2. Effective Date. This Amendment shall be effective on the date on
which:
(a) This Amendment shall have been executed by the Borrowers and the
Required Lenders; and
(b) The Agent shall have received executed acknowledgment and
reaffirmations, substantially in the form set forth in Exhibit A hereto, duly
executed by each of the Guarantors.
3. Representations and Warranties. The Borrowers hereby represent and
warrant to the Agent and the Lenders as follows:
(a) Each Borrower has the power and authority and the
legal right to execute, deliver and perform this Amendment and has taken all
necessary action to authorize the execution, delivery and performance of this
Amendment. This Amendment has been duly executed and delivered by each Borrower.
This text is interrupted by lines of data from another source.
(** ** The search of [VerifyCommitment], from any round *)

Lemma verify_commitment_from_spec pub R C fuel i :
  let opens j := (big_exp (G1 pub) j (P pub) * big_exp (H pub) R (P pub)) mod P pub = C in
  1 <= i → (∀ j, 1 <= j < i → ¬ opens j) → Z.of_nat fuel + i = 262145 →
  let v := verify_commitment_from pub R C fuel i in
  (1 <= v <= 262144 ∧ opens v ∧ ∀ j, 1 <= j < v → ¬ opens j) ∨
  (v = 0 ∧ ∀ j, 1 <= j <= 262144 → ¬ opens j).
Proof.
  intros opens. revert i. induction fuel as [|fuel IH]; intros i Hi Hbefore Hfuel.
  - right. split; [done|]. intros j Hj. apply Hbefore. lia.
  - cbn [verify_commitment_from].
    destruct (Z.eqb_spec ((big_exp (G1 pub) i (P pub) * big_exp (H pub) R (P pub)) mod P pub) C)
      as [E|E].
    + left. split_and!; [lia|lia|exact E|exact Hbefore].
    + assert (Hnext : ∀ j, 1 <= j < i + 1 → ¬ opens j).
      { intros j Hj. destruct (decide (j = i)) as [->|]; [exact E|]. apply Hbefore. lia. }
      destruct (Z.leb_spec 262144 i).
      * right. split; [done|]. intros j Hj. apply Hnext. lia.
      * apply IH; [lia|exact Hnext|lia].
Qed.

End ZkpProofs.
Lemma Remove_wf m n :
  wf m → ∃ m', Remove m n = Some (bool_decide (is_Some (items m !! n)), m') ∧
    items m' = delete n (items m) ∧ wf m'.
Proof.
  intros Hwf. pose proof Hwf as [Hh Hk Hc]. unfold Remove.
  destruct (items m !! n) as [tx|] eqn:Hn.
  - destruct (find_index_spec n (index m)) as (i & -> & Hi).
    { rewrite (heap_of_elem _ _ _ Hh), Hn. eauto. }
    destruct (GoHeap.Remove_spec nonce_less (index m) i n (proj1 Hh) Hi) as (idx' & -> & Hh' & Hp).
    cbn. eexists. split_and!; [done|done|]. split; cbn; [|by apply keyed_delete|done].
    by eapply heap_of_delete.
  - exists m. split_and!; [done| |done]. by rewrite delete_id.
Qed.

(** *** Put *)

Lemma Put_wf m tx :
  wf m → is_u64 (AccountNonce tx) →
  items (Put m tx) = <[AccountNonce tx := tx]> (items m) ∧ wf (Put m tx).
Proof.
  intros [Hh Hk Hc] Hu. split; [done|]. split; cbn [Put items index cache]; [| |done].
  - destruct Hh as [Hh Hp]. destruct (items m !! AccountNonce tx) as [old|] eqn:E; split; try done.
    + rewrite Hp. rewrite <- insert_delete_eq, map_to_list_insert by apply lookup_delete_eq.
      cbn. by rewrite <- (map_to_list_delete _ _ _ E).
    + by apply GoHeap.Push_heap; [apply _|].
    + rewrite GoHeap.Push_Permutation, map_to_list_insert by done. cbn. by f_equiv.
  - intros n t [[<- <-]|[_ H]]%lookup_insert_Some; [done|by apply Hk].
Qed.

(** *** Flatten *)

Lemma Flatten_wf m :
  wf m → (Flatten m).1 = sorted_txs (items m) ∧ items (Flatten m).2 = items m ∧ wf (Flatten m).2.
Proof.
  intros [Hh Hk Hc]. unfold Flatten.
  assert (E : match cache m with
              | Some c => c
              | None => merge_sort by_nonce (map_to_list (items m)).*2
              end = sorted_txs (items m)).
  { destruct (cache m) as [c|]; [by apply Hc|by apply merge_sort_sorted_txs]. }
  cbn. rewrite E. split_and!; [done|done|]. split; cbn; try done. congruence.
Qed.

(** *** Cap *)

(** The sorted view, cut by position. *)
Definition first_nonces (k : nat) (its : txmap) : txmap :=
  filter (λ kv, kv.1 ∈ take k (nonces its)) its.

Lemma nonces_cut k its n :
  n ∈ nonces its → n ∈ take k (nonces its) ↔ n ∉ drop k (nonces its).
Proof.
  intros Hn. pose proof (NoDup_nonces its) as Hnd.
  rewrite <- (take_drop k (nonces its)) in Hn, Hnd.
  apply NoDup_app in Hnd as (_ & Hdisj & _). apply elem_of_app in Hn. naive_solver.
Qed.

Lemma nonces_first k its : nonces (first_nonces k its) = take k (nonces its).
Proof.
  symmetry. pose proof (Sorted_nonces its) as Hs. pose proof (NoDup_nonces its) as Hnd.
  rewrite <- (take_drop k (nonces its)) in Hs, Hnd. apply NoDup_app in Hnd as (Hnd & _ & _).
  apply nonces_unique; [by eapply StronglySorted_Sorted, StronglySorted_app_1_l|].
  apply NoDup_Permutation; [done|apply NoDup_fst_map_to_list|].
  intros n. rewrite <- nonces_Permutation, elem_of_nonces. unfold is_Some, first_nonces.
  setoid_rewrite map_lookup_filter_Some. cbn. split.
  - intros Hn.
    assert (n ∈ nonces its) as [tx Htx]%elem_of_nonces; [|eauto].
    rewrite <- (take_drop k (nonces its)). apply elem_of_app. by left.
  - by intros (tx & _ & Hn).
Qed.
(** ** The ledger of commitments *)

Inductive coin := Absent | Available | Locked | Gone.

Section Ledger.
Context `{PoolEnv}.

Definition status (db : CMdb.database) (c : bytes) : coin :=
  match CMdb.ReadCM db (cm_hash c) with
  | None => Absent
  | Some cm => if Spent cm then Gone else if Lock cm then Locked else Available
  end.

(** Whatever is stored can be read. *)
Definition db_wf (db : CMdb.database) : Prop :=
  ∀ h, CMdb.HasCM db h = true ↔ is_Some (CMdb.ReadCM db h).

(** The commitments of a transaction have a storable size. *)
Definition small_cm (c : bytes) : Prop := Z.of_nat (length c) < 2 ^ 32.

Lemma cm_hash_same cm : CMdb.CM_Hash keccak cm = cm_hash (Cm cm).
Proof. done. Qed.

(** Writing a record under its hash sets the status of its commitment. *)
Lemma WriteCM_status db db' cm :
  small_cm (Cm cm) → CMdb.WriteCM db (CMdb.CM_Hash keccak cm) cm = Ret db' →
  status db' (Cm cm) = (if Spent cm then Gone else if Lock cm then Locked else Available) ∧
  (∀ c, cm_hash c ≠ cm_hash (Cm cm) → status db' c = status db c) ∧
  (db_wf db → db_wf db').
Proof.
  intros Hs E. rewrite cm_hash_same in E.
  destruct (CMdb.ReadCM_WriteCM db db' _ cm Hs E) as (Hr & Hh & Hother).
  unfold status. rewrite Hr. split_and!; [done| |].
  - intros c Hc. by destruct (Hother _ Hc) as [-> _].
  - intros Hwf h. destruct (decide (h = cm_hash (Cm cm))) as [->|Hne].
    + rewrite Hr, Hh. split; eauto.
    + destruct (Hother h Hne) as [-> ->]. apply Hwf.
Qed.

Lemma WriteCM_total db h cm : small_cm (Cm cm) → ∃ db', CMdb.WriteCM db h cm = Ret db'.
Proof. intros Hs. destruct (CMdb.WriteCM_ok db h cm Hs) as (data & -> & _). eauto. Qed.

Lemma write_CM_run p cm :
  small_cm (Cm cm) → ∃ db', CMdb.WriteCM (CMdb_ p) (CMdb.CM_Hash keccak cm) cm = Ret db' ∧
    write_CM cm p = Some (tt, set_CMdb p db').
Proof.
  intros Hs. destruct (WriteCM_total (CMdb_ p) (CMdb.CM_Hash keccak cm) cm Hs) as (db' & E).
  exists db'. split; [done|]. unfold write_CM, mbind, PM_bind, get. by rewrite E.
Qed.

(** The commitments of a transaction, all of storable size. *)
Definition tx_small (tx : txdata) : Prop :=
  small_cm (CmO tx) ∧ small_cm (CmS tx) ∧ small_cm (CmR tx) ∧ small_cm (CmV tx).

(** [processCM] locks, [reorgCM] makes available; nothing else changes. *)
Lemma processCM_run p tx :
  tx_small tx → ID tx = 0 →
  ∃ db', processCM tx p = Some (tt, set_CMdb p db') ∧ status db' (CmO tx) = Locked ∧
    (∀ c, cm_hash c ≠ cm_hash (CmO tx) → status db' c = status (CMdb_ p) c) ∧
    (db_wf (CMdb_ p) → db_wf db').
Proof.
  intros (HO & _) Hid. unfold processCM. rewrite Hid. cbn.
  destruct (write_CM_run p (mkCM (CmO tx) false true) HO) as (db' & E & Er).
  exists db'. split; [exact Er|]. apply (WriteCM_status _ _ (mkCM (CmO tx) false true) HO E).
Qed.

Lemma reorgCM_transfer_run p tx :
  tx_small tx → ID tx = 0 →
  ∃ db', reorgCM tx p = Some (tt, set_CMdb p db') ∧ status db' (CmO tx) = Available ∧
    (∀ c, cm_hash c ≠ cm_hash (CmO tx) → status db' c = status (CMdb_ p) c) ∧
    (db_wf (CMdb_ p) → db_wf db').
Proof.
  intros (HO & _) Hid. unfold reorgCM. rewrite Hid. cbn.
  destruct (write_CM_run p (NewDefaultCM (CmO tx)) HO) as (db' & E & Er).
  exists db'. split; [exact Er|]. apply (WriteCM_status _ _ (NewDefaultCM (CmO tx)) HO E).
Qed.

Lemma purchase_run p tx lock :
  tx_small tx → ID tx = 1 →
  ∃ db', (if (lock : bool) then processCM tx else reorgCM tx) p = Some (tt, set_CMdb p db') ∧
    status db' (CmV tx) = (if lock then Locked else Available) ∧
    (∀ c, cm_hash c ≠ cm_hash (CmV tx) → status db' c = status (CMdb_ p) c) ∧
    (db_wf (CMdb_ p) → db_wf db').
Proof.
  intros (_ & _ & _ & HV) Hid. unfold processCM, reorgCM. rewrite Hid.
  destruct (write_CM_run p (mkCM (CmV tx) false lock) HV) as (db' & E & Er).
  exists db'. destruct (WriteCM_status _ _ (mkCM (CmV tx) false lock) HV E) as (H1 & H2 & H3).
  destruct lock; (split_and!; [|exact H1|exact H2|exact H3]);
    cbn; unfold mbind, PM_bind; unfold NewDefaultCM; rewrite Er; done.
Qed.

(** A mined transfer. *)
Lemma write_tx_CM_run db tx :
  tx_small tx → ID tx = 0 →
  cm_hash (CmS tx) ≠ cm_hash (CmO tx) → cm_hash (CmR tx) ≠ cm_hash (CmO tx) →
  ∃ db', CMdb.write_tx_CM keccak db tx = Ret db' ∧ status db' (CmO tx) = Gone ∧
    status db' (CmS tx) = Available ∧ status db' (CmR tx) = Available ∧
    (db_wf db → db_wf db').
Proof.
  intros (HO & HS & HR & _) Hid HSO HRO. unfold CMdb.write_tx_CM. rewrite Hid.
  change (0 =? 1) with false. change (0 =? 0) with true. cbv beta iota zeta. cbn [mbind outcome_bind].
  destruct (WriteCM_total db (cm_hash (CmO tx)) (NewCM (CmO tx) true) HO) as (db1 & E1).
  destruct (WriteCM_total db1 (cm_hash (CmS tx)) (NewDefaultCM (CmS tx)) HS) as (db2 & E2).
  destruct (WriteCM_total db2 (cm_hash (CmR tx)) (NewDefaultCM (CmR tx)) HR) as (db3 & E3).
  exists db3. unfold cm_hash in E1, E2, E3.
  change (CMdb.CM_Hash keccak (NewCM (CmO tx) true)) with (CMdb.CM_Hash keccak (NewDefaultCM (CmO tx))).
  rewrite E1. cbn [mbind outcome_bind]. rewrite E2. cbn [mbind outcome_bind]. split; [exact E3|].
  destruct (WriteCM_status _ _ (NewCM (CmO tx) true) HO E1) as (A1 & A2 & A3).
  destruct (WriteCM_status _ _ (NewDefaultCM (CmS tx)) HS E2) as (B1 & B2 & B3).
  destruct (WriteCM_status _ _ (NewDefaultCM (CmR tx)) HR E3) as (D1 & D2 & D3).
  cbn in *. split_and!; auto.
  - rewrite D2, B2; auto.
  - destruct (decide (cm_hash (CmS tx) = cm_hash (CmR tx))) as [E|E]; [|by rewrite D2].
    unfold status in *. by rewrite E.
Qed.
End Ledger.

(** ** Invariants of pool operations *)

Lemma PM_bind_Some {A B} (m : PM A) (k : A → PM B) p b p' :
  (m ≫= k) p = Some (b, p') ↔ ∃ a p1, m p = Some (a, p1) ∧ k a p1 = Some (b, p').
Proof. unfold mbind, PM_bind. destruct (m p) as [[a p1]|]; naive_solver. Qed.

(** [I] holds after [m] whenever it held before. *)
Definition keeps {A} (I : TxPool → Prop) (m : PM A) : Prop :=
  ∀ p a p', I p → m p = Some (a, p') → I p'.

Section Keeps.
Context (I : TxPool → Prop).

Lemma keeps_ret {A} (a : A) : keeps I (mret a).
Proof. by intros p a' p' HI [= -> ->]. Qed.

Lemma keeps_bind {A B} (m : PM A) (k : A → PM B) :
  keeps I m → (∀ a, keeps I (k a)) → keeps I (m ≫= k).
Proof. intros Hm Hk p b p' HI (a & p1 & H1 & H2)%PM_bind_Some. exact (Hk a p1 b p' (Hm p a p1 HI H1) H2). Qed.

Lemma keeps_get {A} (k : TxPool → PM A) :
  (∀ p a p', I p → k p p = Some (a, p') → I p') → keeps I (get ≫= k).
Proof. intros Hk p a p' HI. unfold mbind, PM_bind, get. by apply Hk. Qed.

Lemma keeps_modify f : (∀ p, I p → I (f p)) → keeps I (modify f).
Proof. intros Hf p a p' HI [= _ <-]. by apply Hf. Qed.

Lemma keeps_forM {A} (l : list A) f : (∀ x, x ∈ l → keeps I (f x)) → keeps I (forM l f).
Proof.
  induction l as [|x l IH]; intros Hf; cbn; [apply keeps_ret|].
  apply keeps_bind; [apply Hf; by left|]. intros _. apply IH. intros y Hy. apply Hf. by right.
Qed.
End Keeps.

(** Turns a goal about one run from [p] into one about every run. *)
Ltac use_keeps Hu :=
  match type of Hu with ?I ?p =>
    match goal with |- ?m p = _ → _ =>
      let Hk := fresh in cut (keeps I m); [intros Hk; exact (Hk _ _ _ Hu)|] end
  end.

Create HintDb keeps discriminated.
#[export] Hint Resolve keeps_ret : keeps.

Section Unknown.
Context `{PoolEnv}.

(** The pool holds no transaction with hash [h]. *)
Definition unknown (h : Z) (p : TxPool) : Prop :=
  lk_all (all p) !! h = None ∧
  ∀ addr l n tx, pending p !! addr = Some l → items (txs l) !! n = Some tx → tx_Hash tx ≠ h.

(** Operations that touch neither the lookup nor the pending lists. *)
Lemma unknown_frame h p p' :
  unknown h p → all p' = all p → pending p' = pending p → unknown h p'.
Proof. unfold unknown. by intros Hu -> ->. Qed.

Lemma keeps_write_CM h cm : keeps (unknown h) (write_CM cm).
Proof.
  intros p a p' Hu. unfold write_CM, mbind, PM_bind, get.
  destruct (CMdb.WriteCM _ _ _); try done. intros [= _ <-]. by eapply unknown_frame.
Qed.

Lemma keeps_reorgCM h tx : keeps (unknown h) (reorgCM tx).
Proof.
  unfold reorgCM. apply keeps_bind; [|intros _]; case_match; auto using keeps_write_CM, keeps_ret.
Qed.

Lemma keeps_processCM h tx : keeps (unknown h) (processCM tx).
Proof.
  unfold processCM. apply keeps_bind; [|intros _]; case_match; auto using keeps_write_CM, keeps_ret.
Qed.

Lemma keeps_all_Remove h hash : keeps (unknown h) (all_Remove hash).
Proof.
  apply keeps_get. intros p a p' [Ha Hp]. case_match; [|done]. intros [= _ <-].
  split; cbn; [|done]. by apply lookup_delete_None; right.
Qed.

Lemma keeps_all_Add h tx : tx_Hash tx ≠ h → keeps (unknown h) (all_Add tx).
Proof.
  intros Hne. apply keeps_modify. intros p [Ha Hp]. split; cbn; [|done].
  by rewrite lookup_insert_ne.
Qed.

Lemma keeps_priced_Removed h n : keeps (unknown h) (priced_Removed n).
Proof. apply keeps_modify. intros p Hu. cbv beta zeta. destruct (_ <=? _); by eapply unknown_frame. Qed.

Lemma keeps_priced_Put h tx : keeps (unknown h) (priced_Put tx).
Proof. apply keeps_modify. intros p Hu. by eapply unknown_frame. Qed.

Hint Resolve keeps_reorgCM keeps_processCM keeps_all_Remove keeps_all_Add keeps_priced_Removed
  keeps_priced_Put : keeps.

Lemma keeps_forget h tx : keeps (unknown h) (forget tx).
Proof. unfold forget. repeat (apply keeps_bind; [auto with keeps|intros _]). auto with keeps. Qed.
The Credit Agreement (as amended by this Amendment) and the other Loan Documents
constitute legal, valid, and binding obligations of each Borrower, enforceable
against such Borrower in accordance with their terms, subject to applicable
bankruptcy, insolvency, reorganization, moratorium and other similar laws now or
hereafter in effect relating to creditors, rights generally, and general
principles of equity.
(b) At and as of the date of execution hereof and at and as of the
effective date of this Amendment and after giving effect to this Amendment: (1)
the representations and warranties of each Borrower contained in the Credit
Agreement are true and correct in all respects, and (2) no Default or Event of
Default has occurred and is continuing under the Credit Agreement.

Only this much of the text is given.